━━━ Dataset content ━━━
#[export] Instance stream_source `{!Source vt inv rem} : BackSource (on_stream inv) (of_stream [] rem).
Proof.
  constructor.
  - intros z n Hi Hn. unfold raw_read. destruct (back z) as [[[v c fl]|] o| |] eqn:Eb; try done.
    cbn [on_stream of_stream s_vt s_ctx] in *. destruct Hi as [-> Hi]. unfold zcio_read_full.
    destruct (read_full_loop_source (vt := vt) fl (S (Z.to_nat n)) c n [] 0)
      as (c' & -> & Hi' & Hr); [done|lia|lia|].
    rewrite Z.sub_0_r in *. cbn [mbind exec_bind app].
    replace (0 + zlen (ztake n (rem c))) with n by zl. bcase; [lia|]. rewrite Z.eqb_refl. cbn [negb].
    eexists _, _, _, _. split; [done|]. done.
  - intros z n Hi Hn Hc. unfold str_available. destruct (back z) as [[s|] o| |]; try done.
    do 2 f_equal. apply negb_true_iff, Z.ltb_ge. done.
Qed.
End StreamBacking.

(** ** The bit writer *)

(** A write, with the value it carries. *)
Inductive bop := WBit (b : bool) | WByte (v : Z) | WBits (bits : bytes).

Definition bop_ok (o : bop) : Prop :=
  match o with WBit _ => True | WByte v => is_byte v | WBits bs => Forall (λ b, b = 0 ∨ b = 1) bs end.
Definition op_bits (o : bop) : list bool :=
  match o with WBit b => [b] | WByte v => lsb_bits v | WBits bs => map Z.odd bs end.
Definition ops_bits (ops : list bop) : list bool := concat (map op_bits ops).

Definition write_op {C} (z : zcio_serial C) (o : bop) : exec (zcio_serial C) :=
  match o with
  | WBit b => zcio_serial_write_bit z b
  | WByte v => zcio_serial_write_byte z v
  | WBits bs => zcio_serial_write_bits z bs 0 (zlen bs)
  end.
Fixpoint write_ops {C} (z : zcio_serial C) (ops : list bop) : exec (zcio_serial C) :=
  match ops with [] => Ok z | o :: ops => z ← write_op z o; write_ops z ops end.

(** [s] is [bits], padded with zeros to a whole number of bytes. *)
Definition packs (s : bytes) (bits : list bool) : Prop :=
  is_bytes s ∧ ∃ k, (k < 8)%nat ∧ unpack s = bits ++ replicate k false.

Section Writer.
Context {C : Type} {inv : backing C → Prop} {out : backing C → bytes} {room : backing C → Z}.
Context `{!BackSink inv out room}.
Abbreviation serial := (zcio_serial C).

(** [bits] have been written since the backing held [base], [cap] bytes fit. *)
Definition writing (base : bytes) (cap : Z) (z : serial) (bits : list bool) : Prop :=
  inv (back z) ∧ bit_stream z = true ∧
  ∃ full pend, out (back z) = base ++ full ∧ is_bytes full ∧ bits = unpack full ++ pend ∧
    zlen full + room (back z) = cap ∧ (length pend < 8)%nat ∧
    cur_write_byte z = bits_val pend ∧ bits_written z = zlen pend.

Definition rbits (z : serial) : Z * Z := (cur_read_byte z, bits_read z).

Lemma length_unpack s : length (unpack s) = (8 * length s)%nat.
Proof. induction s as [|b s IH]; [done|]. cbn [unpack map concat]. rewrite length_app, length_lsb_bits. unfold unpack in IH. cbn [length]. lia. Qed.

Lemma unpack_app s t : unpack (s ++ t) = unpack s ++ unpack t.
Proof. unfold unpack. by rewrite map_app, concat_app. Qed.

Lemma unpack_one b : unpack [b] = lsb_bits b.
Proof. unfold unpack. cbn [map concat]. apply app_nil_r. Qed.

Lemma mid_false {A} (l : list A) : mid (zlen l) = false → (length l < 8)%nat → l = [].
Proof.
  intros H Hl. destruct l as [|x l]; [done|]. unfold mid in H. apply andb_false_iff in H.
  cbn [length] in *. destruct H; btest; lia.
Qed.

Lemma put_byte_spec z b : inv (back z) → 1 ≤ room (back z) →
  ∃ z', put_byte z b = Ok z' ∧ inv (back z') ∧ bit_stream z' = bit_stream z ∧ rbits z' = rbits z ∧
    out (back z') = out (back z) ++ [b] ∧ room (back z') = room (back z) - 1 ∧
    cur_write_byte z' = 0 ∧ bits_written z' = 0.
Proof.
  intros Hi Hr. unfold put_byte. destruct (back_write z [b] Hi) as (k & -> & H1 & H2 & H3); [done|].
  cbn [mbind exec_bind]. eexists. split; [done|]. done.
Qed.

(** The recursive call of the C function: in [write_bit] the byte is complete,
    and [zcio_serial_write_byte] takes its raw path. *)
Lemma write_bit_flushes (z : serial) cur :
  zcio_serial_write_byte (with_wbits cur 8 z) cur = put_byte (with_wbits cur 8 z) cur.
Proof. unfold zcio_serial_write_byte. cbn. by rewrite andb_false_r. Qed.

Lemma write_bit_spec base cap z bits b :
  writing base cap z bits → zlen bits < 8 * cap →
  ∃ z', zcio_serial_write_bit z b = Ok z' ∧ writing base cap z' (bits ++ [b]) ∧ rbits z' = rbits z.
Proof.
  intros (Hi & Hb & full & pend & Ho & Hf & -> & Hc & Hp & Hcur & Hn) Hcap.
  rewrite length_app, length_unpack in Hcap. unfold zcio_serial_write_bit.
  rewrite Hcur, Hn, u8_next, lor_next by lia.
  rewrite u8_bits_val by (rewrite length_app; cbn [length]; lia).
  rewrite (wrap_small 8 (zlen pend + 1)) by lia. bcase.
  - destruct (put_byte_spec (with_wbits (bits_val (pend ++ [b])) (zlen pend + 1) z) (bits_val (pend ++ [b])))
      as (z' & -> & H1 & H2 & H3 & H4 & H5 & H6 & H7); [done|cbn; lia|].
    exists z'. split; [done|]. split; [|exact H3]. split; [done|]. split; [by rewrite H2|].
    exists (full ++ [bits_val (pend ++ [b])]), []. cbn [back with_wbits] in *.
    assert (length (pend ++ [b]) = 8)%nat as Hl by (rewrite length_app; cbn [length]; lia).
    split; [by rewrite H4, Ho, app_assoc|]. split.
    { apply Forall_app. split; [done|]. apply Forall_singleton. pose proof (bits_val_bound (pend ++ [b])) as Hbd.
      rewrite Hl in Hbd. exact Hbd. }
    split; [by rewrite unpack_app, unpack_one, lsb_bits_val, app_nil_r, app_assoc|].
    split; [rewrite H5; zl|]. by split_and!; [cbn; lia|..].
  - eexists. split; [done|]. split; [|done]. split; [done|]. split; [done|].
    exists full, (pend ++ [b]). cbn. split; [done|]. split; [done|].
    split; [by rewrite app_assoc|]. split; [done|]. split; [rewrite length_app; cbn; lia|].
    split; [done|]. rewrite length_app. cbn. lia.
Qed.

Lemma write_bit_loop_spec base cap n e z bits v :
  writing base cap z bits → 0 ≤ e → zlen bits + Z.of_nat n ≤ 8 * cap →
  ∃ z', write_bit_loop n e z v = Ok z' ∧
    writing base cap z' (bits ++ map (λ k, Z.testbit v (Z.of_nat k)) (seq (Z.to_nat e) n)) ∧
    rbits z' = rbits z.
Proof.
  revert e z bits. induction n as [|n IH]; intros e z bits Hw He Hc.
  - exists z. cbn. by rewrite app_nil_r.
  - cbn [write_bit_loop]. destruct (write_bit_spec base cap z bits (Z.testbit v e) Hw)
      as (z1 & -> & H1 & H2); [lia|]. cbn [mbind exec_bind].
    destruct (IH (e + 1) z1 (bits ++ [Z.testbit v e]) H1) as (z2 & -> & H3 & H4); [lia|zl|].
    exists z2. split; [done|]. split; [|congruence]. cbn [seq map].
    rewrite <- app_assoc, Z2Nat.id in * by lia. replace (S (Z.to_nat e)) with (Z.to_nat (e + 1)) by lia. done.
Qed.

Lemma write_byte_spec base cap z bits v :
  writing base cap z bits → is_byte v → zlen bits + 8 ≤ 8 * cap →
  ∃ z', zcio_serial_write_byte z v = Ok z' ∧ writing base cap z' (bits ++ lsb_bits v) ∧ rbits z' = rbits z.
Proof.
  intros Hw Hv Hc. unfold zcio_serial_write_byte. pose proof Hw as (Hi & Hb & full & pend & Ho & Hf & -> & Hr & Hp & Hcur & Hn).
  rewrite Hb. cbn [andb]. bcase.
  - apply (write_bit_loop_spec base cap 8 0 z _ v Hw); lia.
  - assert (pend = []) as -> by (by rewrite Hn in *; apply mid_false).
    rewrite app_nil_r, length_unpack in Hc.
    destruct (put_byte_spec z v) as (z' & -> & H1 & H2 & H3 & H4 & H5 & H6 & H7); [done|lia|].
    exists z'. split; [done|]. split; [|done]. split; [done|]. split; [congruence|].
    exists (full ++ [v]), []. split; [by rewrite H4, Ho, app_assoc|].
    split; [apply Forall_app; auto with zcio|]. rewrite unpack_app, unpack_one, !app_nil_r.
    split; [done|]. split; [rewrite H5; zl|]. by split_and!; [cbn; lia|..].
Qed.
━━━
Reproduce verbatim the lines above, from the line with "Definition bop_ok (o" through the line with "cur_write_byte z = bits_val".

Task solution ->
Definition bop_ok (o : bop) : Prop :=
  match o with WBit _ => True | WByte v => is_byte v | WBits bs => Forall (λ b, b = 0 ∨ b = 1) bs end.
Definition op_bits (o : bop) : list bool :=
  match o with WBit b => [b] | WByte v => lsb_bits v | WBits bs => map Z.odd bs end.
Definition ops_bits (ops : list bop) : list bool := concat (map op_bits ops).

Definition write_op {C} (z : zcio_serial C) (o : bop) : exec (zcio_serial C) :=
  match o with
  | WBit b => zcio_serial_write_bit z b
  | WByte v => zcio_serial_write_byte z v
  | WBits bs => zcio_serial_write_bits z bs 0 (zlen bs)
  end.
Fixpoint write_ops {C} (z : zcio_serial C) (ops : list bop) : exec (zcio_serial C) :=
  match ops with [] => Ok z | o :: ops => z ← write_op z o; write_ops z ops end.

(** [s] is [bits], padded with zeros to a whole number of bytes. *)
Definition packs (s : bytes) (bits : list bool) : Prop :=
  is_bytes s ∧ ∃ k, (k < 8)%nat ∧ unpack s = bits ++ replicate k false.

Section Writer.
Context {C : Type} {inv : backing C → Prop} {out : backing C → bytes} {room : backing C → Z}.
Context `{!BackSink inv out room}.
Abbreviation serial := (zcio_serial C).

(** [bits] have been written since the backing held [base], [cap] bytes fit. *)
Definition writing (base : bytes) (cap : Z) (z : serial) (bits : list bool) : Prop :=
  inv (back z) ∧ bit_stream z = true ∧
  ∃ full pend, out (back z) = base ++ full ∧ is_bytes full ∧ bits = unpack full ++ pend ∧
    zlen full + room (back z) = cap ∧ (length pend < 8)%nat ∧
    cur_write_byte z = bits_val pend ∧ bits_written z = zlen pend.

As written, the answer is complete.